We suggest the following principles should apply to sourcing new revenue for the NHS and care system. A new tax base for the gig economy needs to be created. The older population should pay a fairer share of the costs. Lifestyles costly to the NHS and care system should exact a premium. And tax-reduction schemes should be tackled.

Our suggestions adhere to these principles. The UK-derived sales revenue for Amazon, Google, eBay and Apple was some £29.4bn in 2016-17 (according to our analysis of their published data). Yet very little tax is paid. A 10% revenue tax on UK sales would yield £2.4bn minimally. Revenue in these companies has achieved double-digit annual growth, and the tax take would rise in parallel.

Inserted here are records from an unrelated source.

(** C6.  With [balanced_loss] off (and [weights] being [None], as line 741
    makes it), the value a generator step backpropagates is
    [recon_weight * recon_loss + perc_weight * perceptual_loss + commit_loss],
    where [perceptual_loss] is the mean of LPIPS on the inputs and the
    reconstructions rescaled by [x * 2 - 1]; from [global_step >= disc_start]
    on, [disc_weight * (- mean(discriminator(fmap)))] is added, the
    discriminator seeing [fmap] itself unless the 3D discriminator is
    chosen, which sees the same reconstruction laid out as a video.

    The rescaling keeps the shape and takes every entry [v] to [2 * v - 1],
    so entries of [[0, 1]] to [[-1, 1]], 0 to -1 and 1 to 1; the means are
    arithmetic means; [recon_loss] is the mean of the element-wise squared
    or absolute error, as [vae_loss] chooses. *)
Theorem generator_loss_composition
        (c : collaborators) (a : args) (global_step : Z)
        (pixel_values fmap : tensor Q) (commit_loss : Q) :
  balanced_loss a = false ->
  let recon_loss := get_recon_loss c a pixel_values fmap None in
  let perceptual := mean (lpips c (rescale pixel_values) (rescale fmap) None) in
  ((global_step < disc_start a)%Z ->
   exists loss, generator_loss c a global_step pixel_values fmap commit_loss = Ok loss /\
     (loss == recon_weight a * recon_loss + perc_weight a * perceptual + commit_loss)%Q) /\
  ((disc_start a <= global_step)%Z ->
   forall disc_fmap, disc_view a fmap = Ok disc_fmap ->
   exists loss, generator_loss c a global_step pixel_values fmap commit_loss = Ok loss /\
     (loss == recon_weight a * recon_loss + perc_weight a * perceptual + commit_loss
              + disc_weight a * (- mean (discriminator c disc_fmap)))%Q) /\
  (use_3d_disc a = false -> disc_view a fmap = Ok fmap) /\
  (Forall (fun v => (0 <= v <= 1)%Q) (data pixel_values) ->
   Forall (fun v => (-1 <= v <= 1)%Q) (data (rescale pixel_values))) /\
  (forall x : tensor Q,
     shape (rescale x) = shape x /\
     Forall2 (fun v r => (r == 2 * v - 1)%Q) (data x) (data (rescale x)) /\
     (Forall (fun v => (0 <= v <= 1)%Q) (data x) ->
      Forall (fun v => (-1 <= v <= 1)%Q) (data (rescale x)))) /\
  (forall x : tensor Q, data x <> [] ->
     (mean x * inject_Z (Z.of_nat (length (data x))) == fold_right Qplus 0 (data x))%Q) /\
  recon_loss = mean (if (vae_loss a =? "l2")%string then F_mse_loss c pixel_values fmap
                     else F_l1_loss c pixel_values fmap).
Proof.
  intros Hb recon_loss perceptual.
  split; [|split; [|split; [|split; [|split; [|split]]]]].
  - intros Hlt. unfold generator_loss. rewrite Hb.
    destruct (Z.leb_spec (disc_start a) global_step) as [Hle|_]; [lia|].
    cbn [bind]. eexists. split; [reflexivity|].
    unfold perceptual_loss. fold recon_loss. fold perceptual. ring.
  - intros Hle disc_fmap Hview. unfold generator_loss. rewrite Hb.
    destruct (Z.leb_spec (disc_start a) global_step) as [_|Hlt]; [|lia].
    rewrite Hview. cbn [bind]. eexists. split; [reflexivity|].
    unfold perceptual_loss, gen_loss. fold recon_loss. fold perceptual. ring.
  - apply disc_view_2d.
  - apply rescale_range.
  - intros x. destruct (rescale_entries x) as [Hs He].
    split; [exact Hs|]. split; [exact He | apply rescale_range].
  - apply mean_is_arithmetic.
  - reflexivity.
Qed.

Lemma generator_loss_composition_witness :
  balanced_loss (Small.train_args 1) = false /\
  (exists loss,
    generator_loss Small.collab (Small.train_args 1) 3
      (Small.ramp [2; 1; 1; 2] 0) (Small.ramp [2; 1; 1; 2] (1 # 4)) (0 # 1) = Ok loss /\
    (loss == 1 * get_recon_loss Small.collab (Small.train_args 1)
                   (Small.ramp [2; 1; 1; 2]%nat 0) (Small.ramp [2; 1; 1; 2]%nat (1 # 4)) None
             + 1 * mean (lpips Small.collab (rescale (Small.ramp [2; 1; 1; 2]%nat 0))
                               (rescale (Small.ramp [2; 1; 1; 2]%nat (1 # 4))) None)
             + (0 # 1)
             + (8 # 10) * (- mean (discriminator Small.collab
                                    (Small.ramp [2; 1; 1; 2]%nat (1 # 4)))))%Q) /\
  Forall2 (fun v r => (r == 2 * v - 1)%Q)
          (data (Small.ramp [2; 1; 1; 2] 0)) (data (rescale (Small.ramp [2; 1; 1; 2] 0))).
Proof.
  split; [reflexivity|].
  destruct (generator_loss_composition Small.collab (Small.train_args 1) 3
              (Small.ramp [2; 1; 1; 2] 0) (Small.ramp [2; 1; 1; 2] (1 # 4)) (0 # 1)
              eq_refl) as [_ [H [_ [_ [Hr _]]]]].
  split.
  - apply (H ltac:(simpl; lia) (Small.ramp [2; 1; 1; 2] (1 # 4)) eq_refl).
  - exact (proj1 (proj2 (Hr (Small.ramp [2; 1; 1; 2] 0)))).
Defined.

(** Before [disc_start] the adversarial term is absent. *)
Example generator_loss_before_disc_start :
  exists loss,
    generator_loss Small.collab (Small.train_args 1000005) 3
      (Small.ramp [2; 1; 1; 2] 0) (Small.ramp [2; 1; 1; 2] (1 # 4)) (0 # 1) = Ok loss /\
    (loss == (1 # 4) + (1 # 4))%Q.
Proof. eexists. split; [reflexivity|]. vm_compute. reflexivity. Qed.

End TrainFacts.

(** ** Lists in blocks, and the shapes of the tensor operations *)

Module TFacts.

Lemma numel_app (s1 s2 : list nat) : T.numel (s1 ++ s2) = T.numel s1 * T.numel s2.
Proof.
  induction s1 as [|n s1 IH]; simpl; [lia|]. fold (T.numel (s1 ++ s2)). fold (T.numel s1).
  rewrite IH. lia.
Qed.

Lemma numel_cons (n : nat) (s : list nat) : T.numel (n :: s) = n * T.numel s.
Proof. reflexivity. Qed.

Lemma chunks_length {A} (n c : nat) (l : list A) : length (T.chunks n c l) = c.
Proof.
  revert l. induction c as [|c IH]; intros l; simpl; [reflexivity | rewrite IH; reflexivity].
Qed.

Three hundred thousand retired people receiving a pension are higher rate taxpayers; they are relatively well-off. Yet they also receive winter fuel allowance and other state benefits. If they did not receive basic state pension or winter fuel allowance, £1.95bn a year would be generated annually, which would also be index linked.

A turnover tax like that is akin to a VAT. It's the consumers, us, who pay it, not those companies nor their shareholders. And seriously? People who have paid in for 40 years for their pension won't get it just because they're rich b*stards?

But much more than that they're looking at how to increase the revenue available, not at the important thing:

Moreover, in themselves they will not reduce by much the unrelenting increase in demand that the health and care system will face over the next two decades. The approximate annual cost of that demand increase is in the region of a 3-4% annual real-terms increase in funding. 

It's not just the next two decades though, is it? The NHS has near always had a higher inflation rate than the rest of the economy. Meaning that, unhindered, it will eventually become the entire economy. That's the serious problem that needs solving. Whatever we do in this short term, the NHS simply must become more efficient. That means more internal markets and less central planning as that's how efficiency is improved.

Sure, the NHS isn't perfect and certainly we can make it better. But increasing the fire hose of money isn't the way to do it, improving the NHS itself is.